In a twist that would feel at home in THE TRIAL or THE CASTLE, there is no job––only an endless stream of bureaucratic contempt, paranoid behavior, and existential menace.

Said stream is initiated by an aggressively weird and soot-covered Crispin Glover:

continued by a surly, greasy John Hurt:

and brought to a crescendo by a latter-career Robert Mitchum who, naturally, continues to not give a damn.

My only question is: who got to keep that painting after the shoot wrapped? I'm only asking, cause there happens to be a Mitchum-painting-sized empty space on my living room wall.

Quite obviously, to anyone with even a vague conception of my interests, I think this is magnificent––and we're only about twenty minutes in.

After Blake is forced by circumstance to become a murderer (of Gabriel Byrne, no less!),

he goes on the lam

with a man named Nobody (Gary Farmer), a Native American who came of age after being kidnapped by a "savage circus" traveling show.
 
 Gary Farmer, pictured here doing a Slash impersonation.

The film at this point develops into an episodic, memento mori-style picaresque; an extended meditation on death and dying.  Jim Jarmusch thrives on textural juxtapositions and combinations of actors with different flavors (see also:  MYSTERY TRAIN, NIGHT ON EARTH, COFFEE AND CIGARETTES), and DEAD MAN treats us to several of these bizarre tableaux.  For instance, in one scene, Iggy Pop (wearing a LITTLE HOUSE ON THE PRAIRIE dress),

a molest-y Billy Bob Thornton,

and Jared (son of Richard) Harris share a campfire with Johnny Depp, in turns petting him and being generally terrifying.

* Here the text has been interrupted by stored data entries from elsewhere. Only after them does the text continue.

(* ===== verification/CommandDispatch.v ===== *)
(** * Command dispatch
    (src/internal/controlplane/core/commanddispatch/service.go, invoke_adapter.go,
    response_envelope_codec.go, invoke_response_codec.go)

    A dispatch tracks the request, sends the command and waits for whichever of
    the result, the timer and the context comes first.  Other goroutines use the
    tracker meanwhile: [during_send] and [while_waiting] say what they do to it,
    and [wake] which case of the select fires.  [SendTo] is the sender's answer. *)
From S2P Require Import Prelude GoStrings GoErrors GoTime Protocol ApprovalContract CmdTracker.
Local Open Scope go_scope.
Local Open Scope Z_scope.

Notation ResultState := string (only parsing).
Definition ResultStateDispatched : ResultState := "dispatched".
Definition ResultStateCompleted : ResultState := "completed".
Definition ResultStateTimeout : ResultState := "timeout".
Definition ResultStateCanceled : ResultState := "canceled".
Definition ResultStateDispatchError : ResultState := "dispatch_error".
Definition ResultStateResultError : ResultState := "result_error".

Record DispatchPolicy := {
  dp_WaitForResult : bool;
  dp_StreamOutput : bool;
  dp_Timeout : duration;
  dp_CancelOnContextDone : bool;
}.
Definition DispatchOnlyPolicy (stream : bool) : DispatchPolicy :=
  {| dp_WaitForResult := false; dp_StreamOutput := stream; dp_Timeout := 0; dp_CancelOnContextDone := false |}.
Definition WaitPolicy (timeout : duration) : DispatchPolicy :=
  {| dp_WaitForResult := true; dp_StreamOutput := false; dp_Timeout := timeout; dp_CancelOnContextDone := true |}.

Perhaps my favorite element of this scene is that Iggy Pop makes no attempt to conceal his conspicuous Detroit accent.

Elsewhere, we have Hurt, Mitchum, Michael Wincott (THE CROW, BORN ON THE FOURTH OF JULY), Eugene Byrd (SLEEPERS, THE SUBSTITUTE 2), and Lance Henriksen sharing the screen together,


an event that is clearly historic (and possibly on par with this Bill Murray/Robert Mitchum/John Glover shared scene).

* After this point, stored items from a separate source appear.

(* ===== verification/RunnerSafety.v ===== *)
(** * What the tokens of a runner authorise

    Histories of the runner manager, for every broker that satisfies the laws of
    the interface: the life of a runner, the authority behind each lifecycle
    operation, and one operation per token.  The broker of TokenBroker satisfies
    the laws. *)
From S2P Require Import Prelude GoStrings GoErrors GoTime GoSql TokenBroker Runner.
Local Open Scope go_scope.
Local Open Scope Z_scope.

(** A call to the manager with its answer. *)
Inductive runner_event :=
  | EvCreate (req : CreateRequest) (res : result Runner)
  | EvIssue (req : IssueTokenRequest) (res : result IssuedRunToken)
  | EvRevoke (token : string) (res : result unit)
  | EvValidate (req : ValidateRunTokenRequest) (res : result RunTokenClaims)
  | EvPrepare (req : LifecycleRequest) (audience : string) (res : result Runner)
  | EvComplete (id target : string) (res : result Runner).

Section safety.
Context {S : Type} `{Host} `{!tokenBroker S} `{!TokenBrokerLaws S} (m : Manager).
Implicit Types db : DB (ManagerState S).

Inductive manager_call : DB (ManagerState S) → runner_event → DB (ManagerState S) → Prop :=
  | mc_create db req res db' : CreateRunner m req db = (res, db') → manager_call db (EvCreate req res) db'
  | mc_issue db req res db' : IssueRunToken m req db = (res, db') → manager_call db (EvIssue req res) db'
  | mc_revoke db token res db' : RevokeRunToken token db = (res, db') → manager_call db (EvRevoke token res) db'
  | mc_validate db req res db' : ValidateRunToken req db = (res, db') → manager_call db (EvValidate req res) db'
  | mc_prepare db req a res db' : PrepareRunnerLifecycle req a db = (res, db') → manager_call db (EvPrepare req a res) db'
  | mc_complete db id target res db' : CompleteRunnerLifecycle m id target db = (res, db') → manager_call db (EvComplete id target res) db'.

(** ** What each method does to the state *)

Definition new_runner (r : Runner) : Prop := ru_State r = StateCreated ∧ ru_DestroyedAt r = None.

(** The broker moved, the runners did not. *)
Definition broker_step (s s' : ManagerState S) : Prop := tb_keeps (broker_state s) (broker_state s') ∧ runners s' = runners s.

Inductive manager_effect : ManagerState S → ManagerState S → Prop :=
  | me_broker s s' : broker_step s s' → manager_effect s s'
  | me_create b rs r : new_runner r → manager_effect (Build_ManagerState b rs) (Build_ManagerState b (<[ru_ID r := r]> rs))
  | me_move b rs id r target now : rs !! id = Some r → canTransition (ru_State r) target = true →
      manager_effect (Build_ManagerState b rs) (Build_ManagerState b (<[id := moved r target now]> rs)).

Lemma lift_eq {A} (c : GoSql.M S A) db res db' :
  lift c db = (res, db') →
  ∃ d, c (Build_DB (broker_state (rows db)) (ticks db)) = (res, d) ∧ db' = Build_DB (Build_ManagerState (rows d) (runners (rows db))) (ticks d).
Proof. unfold lift. destruct (c _) as [r d]. intros [= <- <-]. eauto. Qed.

I must give special mention to Lance Henriksen, whose résumé already boasts an entire rogue's gallery of frighteningly committed psychos.

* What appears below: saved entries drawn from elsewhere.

(** The outcome of the loop from any of its states. *)
Lemma verify_loop_spec key st prev n l :
  key ≠ "" → ∃ v, verify_loop key st prev n l = inr v ∧
    (Valid v = true → loop_ok key st prev l ∧ EntriesChecked v = n + Z.of_nat (count_where signed l) ∧ FirstInvalidAt v = None) ∧
    (Valid v = false → ∃ l1 r l2, l = l1 ++ r :: l2 ∧ loop_ok key st prev l1 ∧ ¬ loop_ok key st prev (l1 ++ [r]) ∧
       FirstInvalidAt v = stringPtr (row_time r)).
Proof.
  intros Hk. revert st prev n. induction l as [|r l IH]; intros st prev n; cbn [verify_loop].
  { eexists. split; [done|]. split; [|done]. intros _. split_and!; [done|simpl; unfold count_where; simpl; lia|done]. }
  assert (Hbad : ∀ m, ¬ loop_ok key st prev [r] →
    ∃ v, inr (invalid_at m r) = (inr v : result VerifyResult) ∧
      (Valid v = true → loop_ok key st prev (r :: l) ∧ EntriesChecked v = n + Z.of_nat (count_where signed (r :: l)) ∧ FirstInvalidAt v = None) ∧
      (Valid v = false → ∃ l1 r' l2, r :: l = l1 ++ r' :: l2 ∧ loop_ok key st prev l1 ∧ ¬ loop_ok key st prev (l1 ++ [r']) ∧
         FirstInvalidAt v = stringPtr (row_time r'))).
  { intros m Hno. eexists. split; [done|]. split; [done|]. intros _. exists [], r, l. by split_and!. }
  assert (Hgood : ∀ st' prev' m, (∀ l', loop_ok key st prev (r :: l') ↔ loop_ok key st' prev' l') →
    m = n + (if signed r then 1 else 0) →
    ∃ v, verify_loop key st' prev' m l = inr v ∧
      (Valid v = true → loop_ok key st prev (r :: l) ∧ EntriesChecked v = n + Z.of_nat (count_where signed (r :: l)) ∧ FirstInvalidAt v = None) ∧
      (Valid v = false → ∃ l1 r' l2, r :: l = l1 ++ r' :: l2 ∧ loop_ok key st prev l1 ∧ ¬ loop_ok key st prev (l1 ++ [r']) ∧
         FirstInvalidAt v = stringPtr (row_time r'))).
  { intros st' prev' m Hiff ->. destruct (IH st' prev' (n + (if signed r then 1 else 0))) as (v & Hv & Ht & Hf). exists v. split; [done|]. split.
    - intros (Hl & Hc & Hn)%Ht. rewrite Hiff, count_where_cons. split_and!; [done| |done]. destruct (signed r); lia.
    - intros (l1 & r' & l2 & -> & Hok & Hno & Hfi)%Hf. exists (r :: l1), r', l2. split_and!; [done|by rewrite Hiff|by rewrite (Hiff (l1 ++ [r']))|done]. }
  change (ev_PrevHash (scanEvent r)) with (ar_prev_hash r). change (ev_EntryHash (scanEvent r)) with (ar_entry_hash r).
  change ((ar_prev_hash r <>s "") || (ar_entry_hash r <>s "")) with (signed r).
  destruct (signed r) eqn:Es; cbn [negb].
  2:{ destruct st; [|apply Hgood; [intros l'; simpl; rewrite Es; naive_solver|lia]]. apply Hbad. simpl. rewrite Es. by intros []. }
  destruct ((ar_prev_hash r =s "") || (ar_entry_hash r =s "")) eqn:Ee.
  { apply Hbad. simpl. rewrite Es. intros [(Hp & Hp' & He & _) _]. rewrite Hp in Ee.
    by rewrite (proj2 (String.eqb_neq _ _) Hp'), (proj2 (String.eqb_neq _ _) He) in Ee. }
  apply orb_false_iff in Ee as [Ep%String.eqb_neq Ee%String.eqb_neq].
  destruct (String.eqb_spec (ar_prev_hash r) (if st then prev else GenesisHash)) as [Heq|Hne]; cbn [negb].
  2:{ apply Hbad. simpl. rewrite Es. by intros [(Hp & _) _]. }
  destruct (hash_computes key (ar_prev_hash r) r Hk) as [h Hh]. rewrite Hh.
  destruct (String.eqb_spec (ar_entry_hash r) h) as [<-|Hne]; cbn [negb].
  - apply Hgood; [|done]. intros l'. simpl. rewrite Es. split; [by intros [_ ?]|]. intros Hl. split; [|done].
    unfold continues. rewrite <- Heq. by split_and!.
  - apply Hbad. simpl. rewrite Es. intros [(_ & _ & _ & Hc) _]. rewrite <- Heq, Hh in Hc. congruence.
Qed.

(** The entry hashes read in the order of the table form a chain, and nothing
    is said beyond it. *)
Section verify.
Context `{Host} (no_faults : ∀ n, sql_fault n = None) (s : Store) (chain_mode : chainMode s = true) (key_set : chainKey s ≠ "").

(** Verification is exactly the chain specification: on any table, in
    whatever way it came about, [VerifyChain] answers (it never fails while the
    database answers), it answers valid precisely when the rows by timestamp and
    id are an unsigned prefix followed by entries that each carry the hash of the
    one before and their own HMAC, it then has checked every signed row, and
    otherwise it names the timestamp of the first row that breaks the chain. *)
Theorem verify_chain_spec db :
  ∃ v, (VerifyChain s db).1 = inr v ∧
    let l := order_by row_le (table (rows db)) in
    (Valid v = true ↔ chain_ok (chainKey s) l) ∧
    (Valid v = true → EntriesChecked v = Z.of_nat (count_where signed l) ∧ FirstInvalidAt v = None) ∧
    (Valid v = false → ∃ l1 r l2, l = l1 ++ r :: l2 ∧ chain_ok (chainKey s) l1 ∧ ¬ chain_ok (chainKey s) (l1 ++ [r]) ∧
       FirstInvalidAt v = stringPtr (row_time r)).
Proof.
  unfold VerifyChain. rewrite chain_mode. cbn [negb]. rewrite (run_query no_faults). cbn [fst]. cbv zeta.
  destruct (verify_loop_spec (chainKey s) false GenesisHash 0 (order_by row_le (table (rows db))) key_set) as (v & Hv & Ht & Hf).
  exists v. split; [exact Hv|]. split_and!.
  - split; [intros (Hl & _)%Ht; by apply loop_chain_ok in Hl|].
    intros Hc. destruct (Valid v) eqn:Ev; [done|]. destruct (Hf eq_refl) as (l1 & r & l2 & Hl & _ & Hno & _). destruct Hno.
    apply loop_chain_ok with (prev := GenesisHash) in Hc. rewrite Hl in Hc. apply (loop_ok_prefix _ _ _ _ l2). by rewrite <- app_assoc.
  - intros (_ & Hc & Hn)%Ht. split; [lia|done].
  - intros (l1 & r & l2 & Hl & Hok & Hno & Hfi)%Hf. exists l1, r, l2. by rewrite <- !loop_chain_ok.
Qed.
End verify.

(** ** What recording writes *)





Section recording.
Context `{Host} (s : Store) (chain_mode : chainMode s = true) (key_set : chainKey s ≠ "").








End recording.

(** ** A recorded log verifies *)

Definition empty_log (limit : Z) : DB StoreState :=
  {| rows := {| table := []; log := NewLog limit; lastEntryHash := "" |}; ticks := 0 |}.

Lemma row_le_total a b : row_le a b = true ∨ row_le b a = true.
Proof. apply lex_total. Qed.
Lemma row_le_trans a b c : row_le a b = true → row_le b c = true → row_le a c = true.
Proof. apply lex_trans. Qed.
Lemma row_le_same a b : row_le a b = true → row_le b a = true → row_time a = row_time b ∧ ar_id a = ar_id b.
Proof. unfold row_le. apply lex_antisym. Qed.
Lemma row_le_antisym l a b : NoDup (map ar_id l) → a ∈ l → b ∈ l → row_le a b = true → row_le b a = true → a = b.
Proof.
  intros Hd [i Hi]%list_elem_of_lookup_1 [j Hj]%list_elem_of_lookup_1 Hab Hba. destruct (row_le_same a b Hab Hba) as [_ Hid].
  assert (i = j) as ->; [|congruence].
  eapply (NoDup_lookup _ i j (ar_id b) Hd); rewrite list_lookup_fmap, ?Hi, ?Hj; simpl; congruence.
Qed.



(** ** Tamper evidence *)

(** The bytes that are authenticated for a row. *)
Definition message (r : Row) : string :=
  (normalizePrevHash (ar_prev_hash r) +:+ newline_text +:+
   match canonicalEntryPayload (scanEvent r) with inr p => p | inl _ => "" end)%string.

Lemma continues_hash key prev r : continues key prev r → ar_entry_hash r = hex_EncodeToString (hmac_sha256 key (message r)).
Proof.
  intros (Hp & _ & _ & Hc). unfold ComputeEntryHash in Hc. destruct (_ =? 0); [done|]. unfold message. rewrite Hp.
  destruct (canonicalEntryPayload _); [done|]. congruence.
Qed.

(** A previous hash the chain can contain: 64 characters without space. *)
Definition hash_shaped (h : string) : Prop := String.length h = 64%nat ∧ TrimSpace h = h ∧ h ≠ "".
Lemma genesis_shaped : hash_shaped GenesisHash.
Proof. by split_and!. Qed.
Lemma entry_shaped key prev r : continues key prev r → hash_shaped (ar_entry_hash r).
Proof.
  intros Hc. rewrite (continues_hash _ _ _ Hc). split_and!.
  - by rewrite length_hex, length_hmac_sha256.
  - apply TrimSpace_no_space, hex_no_space.
  - intros Hh%(f_equal String.length). by rewrite length_hex, length_hmac_sha256 in Hh.
Qed.

Lemma str_app_inj (a b c d : string) : String.length a = String.length b → (a +:+ c)%string = (b +:+ d)%string → a = b ∧ c = d.
Proof.
  revert b. induction a as [|x a IH]; intros [|y b]; simpl; try done. intros Hlen Heq.
  change (String x (a +:+ c) = String y (b +:+ d)) in Heq. injection Heq as -> Heq.
  destruct (IH b) as [-> ->]; [lia|done|done].
Qed.

Lemma message_inj r1 r2 :
  hash_shaped (ar_prev_hash r1) → hash_shaped (ar_prev_hash r2) → message r1 = message r2 →
  ar_prev_hash r1 = ar_prev_hash r2 ∧ canonicalEntryPayload (scanEvent r1) = canonicalEntryPayload (scanEvent r2).
Proof.
  intros (Hl1 & Ht1 & Hn1) (Hl2 & Ht2 & Hn2). unfold message, normalizePrevHash. cbv zeta.
  rewrite Ht1, Ht2, (proj2 (String.eqb_neq _ _) Hn1), (proj2 (String.eqb_neq _ _) Hn2).
  intros [Hp Hm]%str_app_inj; [|congruence]. split; [done|].
  destruct (payload_encodes r1) as [p1 E1], (payload_encodes r2) as [p2 E2]. rewrite E1, E2 in *.
  apply str_app_inj in Hm as [_ ->]; done.
Qed.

He evolves into the film's major antagonist, death-angel of inevitability, a bounty-hunting cannibal of unimaginable cruelty who "fucked his parents," according to the gossip mill.

Perhaps needless to say, Henriksen is scary-good.  He has the look of a boogeyman who wandered beyond the confines of a cursed daguerreotype, and he fully embodies the role.  I'm reminded of the stories of from behind the scenes of NEAR DARK, when the method-acting Henriksen wandered the Southwest for real and picked up hitchhikers, all while in character as a Civil War-era, serial-killing vampire. Yikes! I really hope they had an SFX guy on set for the cannibal scenes...

Lance enjoys some takeout.

Perhaps betraying his Henriksen fandom, Jarmusch inserts a scene where a character says "God damn your soul to the fires of hell!" to which another replies, "He already has," which is a direct line from PUMPKINHEAD.

In connection with Henriksen, I also must make special mention of the film's unique visceral aspects. This isn't quite a gorefest, though there are some exceptionally vivid moments of violence that I remembered with terrible clarity.  That's especially surprising since this was only my second viewing, and my first must have been in 1996 or 1997, shortly after DEAD MAN hit the VHS rental shelves.
 
There is a brutal, dangerous beauty at play here, and the experience lays somewhere between "suffering from fever dreams" and "perusing a haunted taxidermy shop."  Depp, whom I've essentially neglected to mention thus far, brings it all together with a lyrical detachment worthy of his poetic namesake.  Five stars.


P.S.––Note the in-joke of two Johnny Depp-hunting marshals named "Lee" and "Marvin,"
 
a nod to Jarmusch's intense Lee Marvin fandom and notorious secret society, "The Sons of Lee Marvin."